MATERIAL TO PROCESS: Begin
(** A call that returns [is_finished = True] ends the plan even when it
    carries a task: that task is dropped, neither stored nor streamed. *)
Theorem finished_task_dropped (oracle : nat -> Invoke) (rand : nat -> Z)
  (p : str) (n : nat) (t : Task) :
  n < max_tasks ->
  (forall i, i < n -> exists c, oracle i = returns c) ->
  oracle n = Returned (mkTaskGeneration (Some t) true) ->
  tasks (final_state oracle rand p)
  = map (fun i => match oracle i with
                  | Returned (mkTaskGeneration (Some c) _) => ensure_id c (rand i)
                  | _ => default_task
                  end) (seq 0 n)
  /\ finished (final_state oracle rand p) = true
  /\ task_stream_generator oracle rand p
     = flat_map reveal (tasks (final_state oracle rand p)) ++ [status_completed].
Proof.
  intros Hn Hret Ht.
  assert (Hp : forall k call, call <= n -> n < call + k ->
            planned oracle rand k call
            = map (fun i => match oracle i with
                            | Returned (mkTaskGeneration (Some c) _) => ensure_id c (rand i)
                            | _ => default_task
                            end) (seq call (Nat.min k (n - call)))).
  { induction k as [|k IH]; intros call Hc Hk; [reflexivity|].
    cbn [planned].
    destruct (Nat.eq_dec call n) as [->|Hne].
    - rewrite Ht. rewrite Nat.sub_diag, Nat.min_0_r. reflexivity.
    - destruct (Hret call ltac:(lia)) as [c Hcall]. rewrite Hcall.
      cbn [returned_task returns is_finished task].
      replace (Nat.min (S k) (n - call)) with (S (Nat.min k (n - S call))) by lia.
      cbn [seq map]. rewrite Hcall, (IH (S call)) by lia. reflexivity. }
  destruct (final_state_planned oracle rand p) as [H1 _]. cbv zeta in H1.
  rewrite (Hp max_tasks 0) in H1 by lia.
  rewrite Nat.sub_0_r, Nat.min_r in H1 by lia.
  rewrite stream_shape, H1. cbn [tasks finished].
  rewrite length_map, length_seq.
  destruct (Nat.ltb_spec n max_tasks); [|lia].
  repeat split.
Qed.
MATERIAL TO PROCESS: End
EXERCISE DESCRIPTION
Pull out every line holding "reflexivity" from the records above, and copy it.

RESPONSE TO THIS TASK
  { induction k as [|k IH]; intros call Hc Hk; [reflexivity|].
    - rewrite Ht. rewrite Nat.sub_diag, Nat.min_0_r. reflexivity.
      cbn [seq map]. rewrite Hcall, (IH (S call)) by lia. reflexivity. }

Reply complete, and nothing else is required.